Problem → When you reach the line with "(Ha : ∀ items, Forall" in the listing below, transcribe it and each line after it up to and including the line with "Proof. intros H. unfold", exactly and with nothing else.

Start of Given information

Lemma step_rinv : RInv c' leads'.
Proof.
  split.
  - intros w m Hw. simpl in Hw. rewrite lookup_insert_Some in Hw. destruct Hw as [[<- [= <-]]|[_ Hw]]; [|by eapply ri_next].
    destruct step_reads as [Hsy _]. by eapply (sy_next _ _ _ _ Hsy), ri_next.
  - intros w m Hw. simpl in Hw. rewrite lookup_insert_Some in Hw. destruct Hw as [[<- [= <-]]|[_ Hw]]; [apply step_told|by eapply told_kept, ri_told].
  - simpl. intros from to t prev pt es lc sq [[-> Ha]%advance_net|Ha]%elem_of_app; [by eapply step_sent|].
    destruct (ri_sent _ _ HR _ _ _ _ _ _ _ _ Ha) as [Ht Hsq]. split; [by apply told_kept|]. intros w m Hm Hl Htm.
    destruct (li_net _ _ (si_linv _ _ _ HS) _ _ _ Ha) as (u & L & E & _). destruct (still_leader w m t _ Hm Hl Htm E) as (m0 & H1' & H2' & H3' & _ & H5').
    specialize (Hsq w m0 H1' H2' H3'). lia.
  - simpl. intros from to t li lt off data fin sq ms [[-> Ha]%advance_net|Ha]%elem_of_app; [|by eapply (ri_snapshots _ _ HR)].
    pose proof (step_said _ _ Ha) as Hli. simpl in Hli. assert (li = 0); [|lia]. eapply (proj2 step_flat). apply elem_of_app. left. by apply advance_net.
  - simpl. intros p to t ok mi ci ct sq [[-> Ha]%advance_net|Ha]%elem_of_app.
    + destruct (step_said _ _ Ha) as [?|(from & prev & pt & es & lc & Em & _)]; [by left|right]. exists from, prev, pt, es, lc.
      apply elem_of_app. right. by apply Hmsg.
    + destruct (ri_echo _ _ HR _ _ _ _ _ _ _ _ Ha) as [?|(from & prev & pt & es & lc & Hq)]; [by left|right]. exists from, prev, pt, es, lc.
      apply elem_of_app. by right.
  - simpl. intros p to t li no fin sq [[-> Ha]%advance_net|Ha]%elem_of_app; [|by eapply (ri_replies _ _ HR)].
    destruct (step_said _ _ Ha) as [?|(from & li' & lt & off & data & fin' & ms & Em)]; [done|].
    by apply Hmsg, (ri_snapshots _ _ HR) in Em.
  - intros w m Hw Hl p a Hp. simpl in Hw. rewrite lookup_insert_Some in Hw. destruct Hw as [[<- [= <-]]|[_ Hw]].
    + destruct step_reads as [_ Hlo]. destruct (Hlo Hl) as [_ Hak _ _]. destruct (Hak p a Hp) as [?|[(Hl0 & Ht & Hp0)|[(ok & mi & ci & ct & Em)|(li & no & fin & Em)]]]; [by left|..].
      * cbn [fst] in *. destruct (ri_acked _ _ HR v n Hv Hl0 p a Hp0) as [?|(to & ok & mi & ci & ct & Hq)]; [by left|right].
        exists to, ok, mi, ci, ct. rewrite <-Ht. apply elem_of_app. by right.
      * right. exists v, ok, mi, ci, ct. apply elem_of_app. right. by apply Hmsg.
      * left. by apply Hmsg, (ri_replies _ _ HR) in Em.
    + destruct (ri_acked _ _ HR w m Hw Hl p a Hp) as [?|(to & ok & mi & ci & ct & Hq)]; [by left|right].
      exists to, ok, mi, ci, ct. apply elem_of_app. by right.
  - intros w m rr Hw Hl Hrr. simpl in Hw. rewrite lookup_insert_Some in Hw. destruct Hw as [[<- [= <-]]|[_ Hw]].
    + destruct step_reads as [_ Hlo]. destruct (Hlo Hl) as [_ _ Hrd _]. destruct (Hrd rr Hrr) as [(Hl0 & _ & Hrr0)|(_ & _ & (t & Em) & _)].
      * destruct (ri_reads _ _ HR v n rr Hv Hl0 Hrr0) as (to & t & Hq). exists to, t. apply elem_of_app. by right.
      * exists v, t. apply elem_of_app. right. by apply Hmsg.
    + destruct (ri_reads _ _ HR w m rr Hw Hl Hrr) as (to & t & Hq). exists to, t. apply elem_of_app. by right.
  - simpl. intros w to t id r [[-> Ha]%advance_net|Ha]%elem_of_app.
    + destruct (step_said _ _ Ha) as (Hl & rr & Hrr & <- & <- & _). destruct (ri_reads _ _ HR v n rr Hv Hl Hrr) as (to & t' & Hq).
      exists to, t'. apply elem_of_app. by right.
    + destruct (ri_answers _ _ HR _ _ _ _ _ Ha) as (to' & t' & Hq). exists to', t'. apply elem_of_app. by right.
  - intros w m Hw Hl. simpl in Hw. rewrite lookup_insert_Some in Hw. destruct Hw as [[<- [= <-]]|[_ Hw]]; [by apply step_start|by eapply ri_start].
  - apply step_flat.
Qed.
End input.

End of Given information
Start of Given information

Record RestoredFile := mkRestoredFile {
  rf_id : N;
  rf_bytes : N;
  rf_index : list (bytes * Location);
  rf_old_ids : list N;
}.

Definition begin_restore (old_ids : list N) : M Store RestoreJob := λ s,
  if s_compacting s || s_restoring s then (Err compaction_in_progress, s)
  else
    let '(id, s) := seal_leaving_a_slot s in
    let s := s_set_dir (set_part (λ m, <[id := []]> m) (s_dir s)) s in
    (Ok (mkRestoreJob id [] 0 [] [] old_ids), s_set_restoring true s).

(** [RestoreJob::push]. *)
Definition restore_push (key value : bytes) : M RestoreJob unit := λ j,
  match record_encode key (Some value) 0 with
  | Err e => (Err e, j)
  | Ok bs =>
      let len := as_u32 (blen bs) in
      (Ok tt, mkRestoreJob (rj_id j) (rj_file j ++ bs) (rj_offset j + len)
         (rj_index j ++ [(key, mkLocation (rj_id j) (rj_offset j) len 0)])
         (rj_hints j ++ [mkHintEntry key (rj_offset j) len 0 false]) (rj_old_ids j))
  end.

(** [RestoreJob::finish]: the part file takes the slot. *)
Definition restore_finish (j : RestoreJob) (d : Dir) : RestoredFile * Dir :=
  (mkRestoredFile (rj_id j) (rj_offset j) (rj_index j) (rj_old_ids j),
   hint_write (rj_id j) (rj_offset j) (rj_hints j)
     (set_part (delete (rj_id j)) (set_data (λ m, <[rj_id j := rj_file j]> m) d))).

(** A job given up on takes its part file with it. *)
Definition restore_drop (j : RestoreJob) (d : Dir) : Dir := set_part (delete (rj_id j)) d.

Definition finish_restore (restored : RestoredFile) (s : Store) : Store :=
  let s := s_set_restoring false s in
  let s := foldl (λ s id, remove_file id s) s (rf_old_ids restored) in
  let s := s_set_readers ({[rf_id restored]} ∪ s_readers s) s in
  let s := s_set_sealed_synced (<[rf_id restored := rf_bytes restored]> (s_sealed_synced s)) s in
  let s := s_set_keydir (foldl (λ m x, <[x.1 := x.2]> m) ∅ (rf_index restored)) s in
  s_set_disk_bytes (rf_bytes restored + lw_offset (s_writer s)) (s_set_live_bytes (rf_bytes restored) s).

End of Given information
Start of Given information

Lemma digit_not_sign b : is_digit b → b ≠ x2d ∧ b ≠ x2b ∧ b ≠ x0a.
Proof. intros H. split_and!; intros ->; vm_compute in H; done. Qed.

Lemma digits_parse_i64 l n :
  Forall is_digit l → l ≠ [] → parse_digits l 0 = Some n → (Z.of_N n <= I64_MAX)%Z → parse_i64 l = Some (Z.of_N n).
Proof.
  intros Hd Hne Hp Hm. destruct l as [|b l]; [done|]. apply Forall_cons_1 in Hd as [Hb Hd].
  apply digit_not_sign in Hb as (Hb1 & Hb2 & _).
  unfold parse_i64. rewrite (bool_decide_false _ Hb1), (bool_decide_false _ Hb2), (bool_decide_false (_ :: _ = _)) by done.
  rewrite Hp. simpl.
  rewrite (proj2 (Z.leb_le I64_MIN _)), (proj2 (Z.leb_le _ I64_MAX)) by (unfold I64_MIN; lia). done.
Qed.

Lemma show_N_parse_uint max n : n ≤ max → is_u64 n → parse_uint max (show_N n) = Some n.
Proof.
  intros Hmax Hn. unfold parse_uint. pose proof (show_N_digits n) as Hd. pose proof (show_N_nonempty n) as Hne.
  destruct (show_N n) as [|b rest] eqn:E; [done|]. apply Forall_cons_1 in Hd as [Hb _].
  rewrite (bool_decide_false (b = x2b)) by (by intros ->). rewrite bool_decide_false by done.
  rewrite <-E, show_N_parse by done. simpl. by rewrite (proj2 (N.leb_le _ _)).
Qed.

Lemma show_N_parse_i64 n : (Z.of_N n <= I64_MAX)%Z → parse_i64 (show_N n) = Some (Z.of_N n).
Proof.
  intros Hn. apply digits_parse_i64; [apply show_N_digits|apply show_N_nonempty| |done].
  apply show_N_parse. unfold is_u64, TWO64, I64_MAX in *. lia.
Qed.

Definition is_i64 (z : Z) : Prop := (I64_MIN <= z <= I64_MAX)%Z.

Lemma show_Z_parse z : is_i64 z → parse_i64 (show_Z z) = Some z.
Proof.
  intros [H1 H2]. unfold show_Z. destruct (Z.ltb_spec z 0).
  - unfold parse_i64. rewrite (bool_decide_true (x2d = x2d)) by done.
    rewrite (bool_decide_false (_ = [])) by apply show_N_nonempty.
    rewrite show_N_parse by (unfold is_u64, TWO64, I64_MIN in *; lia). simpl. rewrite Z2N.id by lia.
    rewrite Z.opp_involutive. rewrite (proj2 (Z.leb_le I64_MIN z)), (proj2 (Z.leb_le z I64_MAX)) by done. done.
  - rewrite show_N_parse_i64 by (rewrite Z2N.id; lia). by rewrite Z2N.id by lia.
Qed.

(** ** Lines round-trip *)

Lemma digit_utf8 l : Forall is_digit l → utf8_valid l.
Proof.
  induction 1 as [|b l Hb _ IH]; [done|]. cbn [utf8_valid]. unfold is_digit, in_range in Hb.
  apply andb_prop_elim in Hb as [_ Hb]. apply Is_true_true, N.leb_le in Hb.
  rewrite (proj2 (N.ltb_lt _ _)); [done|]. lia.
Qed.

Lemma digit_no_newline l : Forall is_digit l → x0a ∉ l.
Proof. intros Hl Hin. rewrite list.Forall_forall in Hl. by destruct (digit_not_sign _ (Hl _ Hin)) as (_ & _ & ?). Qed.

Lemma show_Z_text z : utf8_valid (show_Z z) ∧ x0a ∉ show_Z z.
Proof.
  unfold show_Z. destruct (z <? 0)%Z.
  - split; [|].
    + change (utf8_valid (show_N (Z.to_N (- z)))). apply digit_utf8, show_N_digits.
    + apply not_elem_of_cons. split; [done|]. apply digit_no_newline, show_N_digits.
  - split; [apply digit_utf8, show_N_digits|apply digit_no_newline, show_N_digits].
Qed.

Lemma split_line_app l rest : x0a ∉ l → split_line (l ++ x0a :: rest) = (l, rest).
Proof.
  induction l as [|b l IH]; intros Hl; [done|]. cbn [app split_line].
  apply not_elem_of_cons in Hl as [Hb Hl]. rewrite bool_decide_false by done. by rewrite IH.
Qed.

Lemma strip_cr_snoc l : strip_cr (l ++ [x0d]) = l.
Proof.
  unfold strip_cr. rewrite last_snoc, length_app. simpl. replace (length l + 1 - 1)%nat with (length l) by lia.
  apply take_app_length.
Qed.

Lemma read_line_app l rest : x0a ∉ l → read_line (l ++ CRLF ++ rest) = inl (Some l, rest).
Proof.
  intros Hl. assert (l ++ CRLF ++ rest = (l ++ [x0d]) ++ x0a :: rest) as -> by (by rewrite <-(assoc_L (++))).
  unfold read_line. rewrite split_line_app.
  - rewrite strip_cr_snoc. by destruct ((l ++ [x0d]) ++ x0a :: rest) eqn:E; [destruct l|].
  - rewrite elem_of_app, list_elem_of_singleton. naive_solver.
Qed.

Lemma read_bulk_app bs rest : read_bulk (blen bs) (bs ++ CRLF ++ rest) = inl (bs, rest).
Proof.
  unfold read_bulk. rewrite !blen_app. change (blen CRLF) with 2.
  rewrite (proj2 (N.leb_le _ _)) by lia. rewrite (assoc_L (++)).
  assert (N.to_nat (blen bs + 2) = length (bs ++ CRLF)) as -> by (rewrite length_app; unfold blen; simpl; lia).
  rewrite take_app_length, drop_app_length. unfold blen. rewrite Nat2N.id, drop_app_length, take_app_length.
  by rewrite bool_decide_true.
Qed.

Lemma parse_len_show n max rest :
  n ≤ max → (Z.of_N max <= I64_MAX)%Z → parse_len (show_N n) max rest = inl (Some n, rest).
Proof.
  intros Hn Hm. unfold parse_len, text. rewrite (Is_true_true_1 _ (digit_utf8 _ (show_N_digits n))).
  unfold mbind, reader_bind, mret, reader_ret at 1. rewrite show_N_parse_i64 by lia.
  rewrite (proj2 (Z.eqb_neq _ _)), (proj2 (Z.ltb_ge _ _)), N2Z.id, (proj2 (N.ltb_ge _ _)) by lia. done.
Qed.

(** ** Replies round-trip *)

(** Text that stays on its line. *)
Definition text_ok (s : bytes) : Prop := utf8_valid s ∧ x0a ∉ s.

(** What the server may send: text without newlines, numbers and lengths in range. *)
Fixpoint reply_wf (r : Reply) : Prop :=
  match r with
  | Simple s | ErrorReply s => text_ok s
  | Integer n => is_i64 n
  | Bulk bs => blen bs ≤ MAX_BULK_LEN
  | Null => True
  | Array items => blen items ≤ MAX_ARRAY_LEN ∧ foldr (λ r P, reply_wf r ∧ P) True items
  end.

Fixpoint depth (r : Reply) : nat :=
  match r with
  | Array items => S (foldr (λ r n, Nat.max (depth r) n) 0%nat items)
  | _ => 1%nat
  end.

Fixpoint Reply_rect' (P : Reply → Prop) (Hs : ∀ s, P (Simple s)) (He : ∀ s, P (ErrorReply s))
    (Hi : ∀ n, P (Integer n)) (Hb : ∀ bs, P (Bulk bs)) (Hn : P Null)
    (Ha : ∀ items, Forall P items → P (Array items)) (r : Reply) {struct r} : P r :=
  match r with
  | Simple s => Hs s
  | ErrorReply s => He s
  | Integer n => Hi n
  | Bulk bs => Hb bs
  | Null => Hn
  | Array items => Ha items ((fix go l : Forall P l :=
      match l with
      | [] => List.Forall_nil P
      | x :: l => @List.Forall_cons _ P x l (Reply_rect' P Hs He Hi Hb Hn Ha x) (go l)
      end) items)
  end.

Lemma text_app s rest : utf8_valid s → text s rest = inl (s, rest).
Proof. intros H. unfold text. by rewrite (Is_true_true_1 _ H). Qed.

End of Given information

Expected answer →
    (Ha : ∀ items, Forall P items → P (Array items)) (r : Reply) {struct r} : P r :=
  match r with
  | Simple s => Hs s
  | ErrorReply s => He s
  | Integer n => Hi n
  | Bulk bs => Hb bs
  | Null => Hn
  | Array items => Ha items ((fix go l : Forall P l :=
      match l with
      | [] => List.Forall_nil P
      | x :: l => @List.Forall_cons _ P x l (Reply_rect' P Hs He Hi Hb Hn Ha x) (go l)
      end) items)
  end.

Lemma text_app s rest : utf8_valid s → text s rest = inl (s, rest).
Proof. intros H. unfold text. by rewrite (Is_true_true_1 _ H). Qed.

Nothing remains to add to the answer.